大動脈弁狭窄症(だいどうみゃくべんきょうさくしょう)

奈良県医師会 植山 正邦

 かつて日本で心臓弁膜症(しんぞうべんまくしょう)は高血圧症と並んで心不全の主な原因疾患でしたが、衛生状態の改善と医療の発達により、リウマチ熱が激減した為に、患者数は減少傾向でした。しかし急激な高齢化により、近年は加齢による弁膜症や他の心臓病に伴う弁膜症が増加しています。

 心臓には右心房(うしんぼう)、右心室(うしんしつ)、左心房(さしんぼう)、左心室(さしんしつ)の四つの部屋があり、血流を1方向に維持する為に各出口には弁があります。それぞれに炎症、変性や感染症による機能障害が起こり、狭くなると狭窄症、逆流すると閉鎖不全症と呼ばれる弁膜症になります。
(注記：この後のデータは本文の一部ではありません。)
(** A committed plan. *)
Lemma plan_committed d plan d' b :
  tables_wf (rows d) -> plan_transaction plan d = (d', Ok b) ->
  plan_after plan (rows d) (rows d') /\ tables_wf (rows d') /\
  tb_snapshots (rows d') = tb_snapshots (rows d) /\ saved d' = None.
Proof.
  intros Hwf. unfold plan_transaction. destruct (Begin _) as [txRepo r] eqn:HB.
  apply (plan_start (rows d)) in HB as (-> & Hopen & Hrows); [|done].
  set (start := mkPlanTx _ _) in *. pose proof (apply_changes_err plan start) as Herr.
  pose proof (tx_open_changes (rows d) plan _ Hopen) as H1. cbv [mbind go_bind].
  pose proof (apply_changes_after plan start) as Hafter.
  destruct (apply_changes plan start) as [s1 [[]|e1]]; [|done]. cbn in Herr, H1.
  unfold zoom, Commit. destruct H1 as [Htx Hs]. rewrite Htx.
  destruct (gr_err (px_txRepo s1)) as [e1|] eqn:E; [done|].
  pose proof (commit_ok (tx_db s1)) as Hok. pose proof (commit_rows (tx_db s1)) as Hcr.
  destruct (commit_tx (tx_db s1)) as [d2 [[]|e2]]; [|done]. intros [= <- <-]. cbn in *.
  rewrite Hcr. rewrite Hrows in Hafter. destruct (Hafter s1) as (_ & Hwf' & Hp & Hlog); [done..|].
  by rewrite (Hok eq_refl).
Qed.

(** ** What a committed plan will broadcast *)

Lemma for_each_reaches {S A} (P : S -> Prop) (body : A -> go S ()) l a s s' :
  for_each body l s = (s', Ok tt) -> a ∈ l ->
  (forall s s', body a s = (s', Ok tt) -> P s') -> (forall x, preserves P (body x)) -> P s'.
Proof.
  intros Hrun Ha Hreach Hpres. revert s Hrun.
  induction l as [|x l IH]; [by apply elem_of_nil in Ha|]. cbn.
  intros s (s1 & [] & H1 & H2)%go_bind_Ok. apply elem_of_cons in Ha as [->|Ha]; [|by eapply IH].
  apply Hreach in H1. pose proof (preserves_for_each P body l) as Hp.
  specialize (Hp (fun x _ => Hpres x) s1 H1). by rewrite H2 in Hp.
Qed.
 左心室の出口にある大動脈弁の狭窄症が高齢化の進む先進国で増加しています。大動脈弁狭窄症の原因は、リウマチ熱の後遺症、生まれつき3枚あるはずの大動脈弁が2枚しかない先天性2尖弁(せんべん)、加齢による弁の変性の3種類です。リウマチ性弁膜症は減少し、代わって加齢による大動脈弁狭窄症が増えています。

 左心室から大動脈への血流が障害されて心臓の壁が厚くなり(心肥大)、年齢とともに進行して心不全(心拡大)になります。困った事に無症状の時期が長く続き、放っておくと胸痛、眩暈(めまい)、失神、動悸(どうき)、息切れや呼吸困難が出現するようになり、いったん症状が出るとその後は急に悪くなり、突然死する方もおられます。

 大動脈弁狭窄症は重症になると狭くなった大動脈弁を人工弁に入れ替える手術が必要で、手術時期の決定が大変重要です。しかし高齢者や持病のある方は、手術のリスクが高くなる為に手術を受けられずに亡くなる患者さんがおられました。最近、開胸することなく、また心臓を止めることもなく、カテーテルを使って人工弁を患者さんの心臓に留置する経カテーテル的大動脈弁置換術(TAVIまたはTAVR)という体への負担が少ない新しい治療法が始まり、高齢者の手術例が増えています。

 健康診査で心肥大、心拡大や心雑音を指摘されましたら、すぐにお近くのクリニックを受診してください。また加齢に伴う大動脈弁の硬化を遅らせるには高血圧や高コレステロール血症、糖尿病など生活習慣病の治療を積極的に行うことが大切です。